Dates and venues
- Heat 1: 6 February 2027; Löfbergs Arena, Karlstad;
- Heat 2: 13 February 2027; Scandinavium, Gothenburg;
- Heat 3: 20 February 2027; Malmö Arena, Malmö;
- Heat 4: 27 February 2027; Halmstad Arena, Halmstad;
- Heat 5: 6 March 2027; Himmelstalundshallen, Norrköping;
- Final: 13 March 2027; Strawberry Arena, Stockholm;

Organisation
- Host broadcaster: Sveriges Television (SVT)
- Presenters: Björn Kjellman; Oscar Zia;

Vote
- Voting system: Heats and final qualification: 100% public vote Final: 50% public vote, 50% jury vote

= Melodifestivalen 2027 =

Swedish music competition

Melodifestivalen 2027 is set to be the 67th edition of the Swedish music competition Melodifestivalen, organised by Sveriges Television (SVT) and will take place during a six-week period between 6 February and 13 March 2027, hosted by Björn Kjellman and Oscar Zia.

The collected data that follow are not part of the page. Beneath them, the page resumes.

(* ===== verification/RespStream.v ===== *)
(** A stream of commands in the protocol is executed command by command, however it
    is cut into reads; and quoted arguments sent as an inline request are
    executed with these arguments. *)

From S2P Require Import Prelude Util Sds SdsSpec SdsSplit Resp RespSpec.

Module RespStream.
Import Util SdsSpec SdsSplit Resp RespSpec.

(** * The encoding of commands *)

Definition CRLF : bytes := [CR; LF].
Definition number (n : nat) : bytes := sdec (Z.of_nat n).
Definition enc_arg (a : bytes) : bytes := (DOLLAR :: number (length a)) ++ CRLF ++ a ++ CRLF.
Definition enc_args (l : list bytes) : bytes := concat (map enc_arg l).
Definition enc_cmd (cmd : list bytes) : bytes := (STAR :: number (length cmd)) ++ CRLF ++ enc_args cmd.
Definition enc_cmds (cmds : list (list bytes)) : bytes := concat (map enc_cmd cmds).

Lemma number_digits n : Forall (fun x => x <> CR /\ x <> 0) (number n).
Proof.
  unfold number, sdec. rewrite (proj2 (Z.ltb_ge _ _)) by lia. destruct n as [|n].
  { change (udec (Z.of_nat 0)) with [48]. apply Forall_singleton. done. }
  destruct (udec_canonical (Z.of_nat (S n)) ltac:(lia)) as [[Hd _] _].
  eapply Forall_impl; [exact Hd|]. cbn. intros x Hx. apply is_digit_spec in Hx. unfold CR. lia.
Qed.

Lemma number_length n : Z.of_nat n < 2 ^ 62 -> (length (number n) <= 20)%nat.
Proof. intros Hn. apply sdec_length_le. unfold srange. lia. Qed.

Lemma number_parse n : Z.of_nat n < 2 ^ 62 -> string2ll (number n) = Some (Z.of_nat n).
Proof. intros Hn. apply string2ll_complete. unfold srange. lia. Qed.

(** * Lines that are received in part *)

Lemma prefix_split (u f a b : bytes) : u ++ f = a ++ b -> (length a <= length u)%nat -> exists u', u = a ++ u' /\ u' ++ f = b.
Proof.
  intros E Hl. exists (drop (length a) u). assert (Ht : take (length a) u = a).
  { apply (f_equal (take (length a))) in E. by rewrite take_app_le, take_app_length in E by lia. }
  split; [by rewrite <- Ht at 1; rewrite take_drop|]. apply (f_equal (drop (length a))) in E. by rewrite drop_app_le, drop_app_length in E by lia.
Qed.

Lemma prefix_short (u f a b : bytes) : u ++ f = a ++ b -> (length u <= length a)%nat -> u = take (length u) a.
Proof. intros E Hl. apply (f_equal (take (length u))) in E. by rewrite take_app_length, take_app_le in E by lia. Qed.

Lemma read_line_prefix c text more f : pos_ok c -> todo c ++ f = text ++ CRLF ++ more -> Forall (fun x => x <> CR /\ x <> 0) text ->
  (exists u, todo c = text ++ CRLF ++ u /\ u ++ f = more /\ read_line c = Some (Line text (qb_pos c + Z.of_nat (length text) + 2))) \/
  (f <> [] /\ left_ c <= Z.of_nat (length text) + 1 /\ (read_line c = Some NoLine \/ read_line c = Some Partial)).
Proof.
  intros Hp E Ht. pose proof (left_todo c Hp) as Hl. unfold read_line. rewrite unparsed_ok by done. cbn [mbind option_bind]. fold (left_ c).
  destruct (decide (length text + 2 <= length (todo c))%nat) as [Hge|Hlt].
  - left. rewrite app_assoc in E. destruct (prefix_split _ _ _ _ E) as (u & Hu & Hf); [rewrite length_app; cbn; lia|]. rewrite <- app_assoc in Hu. exists u. split_and!; [done|done|].
    rewrite Hu at 1. cbn [CRLF app]. rewrite strchr_at_found by done. destruct (Z.gtb_spec (Z.of_nat (length text)) (left_ c - 2)); [lia|].
    rewrite Hu. by rewrite take_app_length.
  - right. split_and!.
    + intros ->. rewrite app_nil_r in E. apply Hlt. rewrite E, !length_app. cbn. lia.
    + lia.
    + destruct (decide (length (todo c) <= length text)%nat) as [Hs|Hs].
      * left. rewrite (prefix_short _ _ _ _ E Hs). rewrite strchr_at_none; [done|]. by apply Forall_take.
      * right. assert (Eu : todo c = text ++ [CR]).
        { change (text ++ CRLF ++ more) with (text ++ [CR] ++ ([LF] ++ more)) in E. rewrite app_assoc in E. destruct (prefix_split _ _ _ _ E) as (u & Hu & _); [rewrite length_app; cbn; lia|].
          assert (u = []) as ->; [|by rewrite app_nil_r in Hu]. apply (f_equal length) in Hu. rewrite !length_app in Hu. cbn in Hu. destruct u; [done|cbn in Hu; lia]. }
        rewrite Eu. rewrite strchr_at_found by done. destruct (Z.gtb_spec (Z.of_nat (length text)) (left_ c - 2)); [done|]. rewrite Eu, length_app in Hl. cbn in Hl. lia.
Qed.

Section Stream.
(** The length of the longest argument. *)
Variable limit : Z.

(** Commands and arguments within the limits. *)
Definition arg_fits (a : bytes) : Prop := Z.of_nat (length a) <= limit /\ Z.of_nat (length a) < 2 ^ 62.
Definition cmd_fits (cmd : list bytes) : Prop := cmd <> [] /\ Z.of_nat (length cmd) <= INT_MAX /\ Forall arg_fits cmd.

(** ** A request that is read in part *)

Definition sizes (l : list bytes) : Z := Z.of_nat (sum_list (length <$> l)).
Definition lines (l : list bytes) : Z := Z.of_nat (sum_list ((fun a => length (number (length a)) + 3)%nat <$> l)).

(** [rest] are the arguments to read, the first one from its contents when [open] is
    true, [R] what comes after them, and [f] what is not received yet. *)
Record pending (c : client) (cmd done rest : list bytes) (open : bool) (R f : bytes) : Prop := {
  pd_mid : mid c;
  pd_cmd : cmd = done ++ rest;
  pd_fits : Forall arg_fits rest;
  pd_argv : argv c = done;
  pd_count : multibulklen c = Z.of_nat (length rest);
  pd_sum : argv_len_sum c = sizes done;
  pd_error : read_error c = None;
  pd_halted : halted c = false;
  pd_bytes : match rest with
    | a :: tl => if open then bulklen c = Z.of_nat (length a) /\ todo c ++ f = a ++ CRLF ++ enc_args tl ++ R else bulklen c = -1 /\ todo c ++ f = enc_arg a ++ enc_args tl ++ R
    | [] => False end;
  pd_net : net_input_bytes_curr_cmd c = Z.of_nat (length (number (length cmd))) + 3 + lines done +
    match rest with a :: _ => if open then Z.of_nat (length (number (length a))) + 3 else 0 | [] => 0 end
}.

(** A request that is complete. *)
Record ready (c : client) (cmd : list bytes) (R f : bytes) : Prop := {
  rd_pos : pos_ok c;
  rd_argv : argv c = cmd;
  rd_len : 0 <= argv_len c;
  rd_error : read_error c = None;
  rd_halted : halted c = false;
  rd_bytes : todo c ++ f = R;
  rd_net : net_input_bytes_curr_cmd c = Z.of_nat (length (enc_cmd cmd))
}.

Lemma sizes_snoc l a : sizes (l ++ [a]) = sizes l + Z.of_nat (length a).
Proof. unfold sizes. rewrite fmap_app. induction l as [|b l IH]; cbn in *; lia. Qed.

Lemma lines_snoc l a : lines (l ++ [a]) = lines l + (Z.of_nat (length (number (length a))) + 3).
Proof. unfold lines. rewrite fmap_app. induction l as [|b l IH]; cbn in *; lia. Qed.

Lemma enc_cmd_length cmd : Z.of_nat (length (enc_cmd cmd)) = Z.of_nat (length (number (length cmd))) + 3 + lines cmd + (sizes cmd + Z.of_nat (length cmd) * 2).
Proof.
  assert (H : Z.of_nat (length (enc_args cmd)) = lines cmd + (sizes cmd + Z.of_nat (length cmd) * 2)).
  { unfold enc_args, lines, sizes. induction cmd as [|a l IH]; [done|]. rewrite !fmap_cons. cbn [map concat length sum_list_with id]. unfold enc_arg at 1. rewrite !length_app. cbn [length CRLF]. change (enc_arg <$> l) with (map enc_arg l). lia. }
  unfold enc_cmd. rewrite !length_app. cbn [length CRLF]. lia.
Qed.

(** ** Streams *)

(** The client is reading [cmds], of which [f] is not received yet. *)
Definition stream (c : client) (cmds : list (list bytes)) (f : bytes) : Prop :=
  (idle c /\ read_error c = None /\ halted c = false /\ net_input_bytes_curr_cmd c = 0 /\ reqtype c <> Some PROTO_REQ_INLINE /\ todo c ++ f = enc_cmds cmds) \/
  exists cmd cmds' done rest open, cmds = cmd :: cmds' /\ pending c cmd done rest open (enc_cmds cmds') f.

(** ** Parsing, with settings that admit these arguments *)

Section Parser.
Variable cfg : config.
Hypothesis not_master : master cfg = false.
Hypothesis no_auth : authRequired cfg = false.
Hypothesis long_enough : limit <= proto_max_bulk_len cfg.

The winner of the competition will go on to represent in the Eurovision Song Contest 2027.

==Format==
Melodifestivalen 2027 will consist of six weekly shows held in six Swedish cities (Karlstad, Gothenburg, Malmö, Halmstad, Norrköping and Stockholm).

Competition schedule
| Show | Date | City | Venue |
|---|---|---|---|
| Heat 1 | 6 February 2027 | Karlstad | Löfbergs Arena |
| Heat 2 | 13 February 2027 | Gothenburg | Scandinavium |
| Heat 3 | 20 February 2027 | Malmö | Malmö Arena |
| Heat 4 | 27 February 2027 | Halmstad | Halmstad Arena |
| Heat 5 | 6 March 2027 | Norrköping | Himmelstalundshallen |
| Final | 13 March 2027 | Stockholm | Strawberry Arena |

For the 2027 contest, performers are required to be at least 17 years old in the year they competed in the event.

===Presenters===
On 28 August 2026, SVT announced Oscar Zia – who had previously taken on the role in 2021 and 2022 – and Björn Kjellman as the main hosts of the 2027 edition.

==Competing entries==
A public submission window was open between 21 August and 11 September 2026 to select the 30 competing entries.
Upon closing the submission period, SVT announced that 4,077 applications had been received.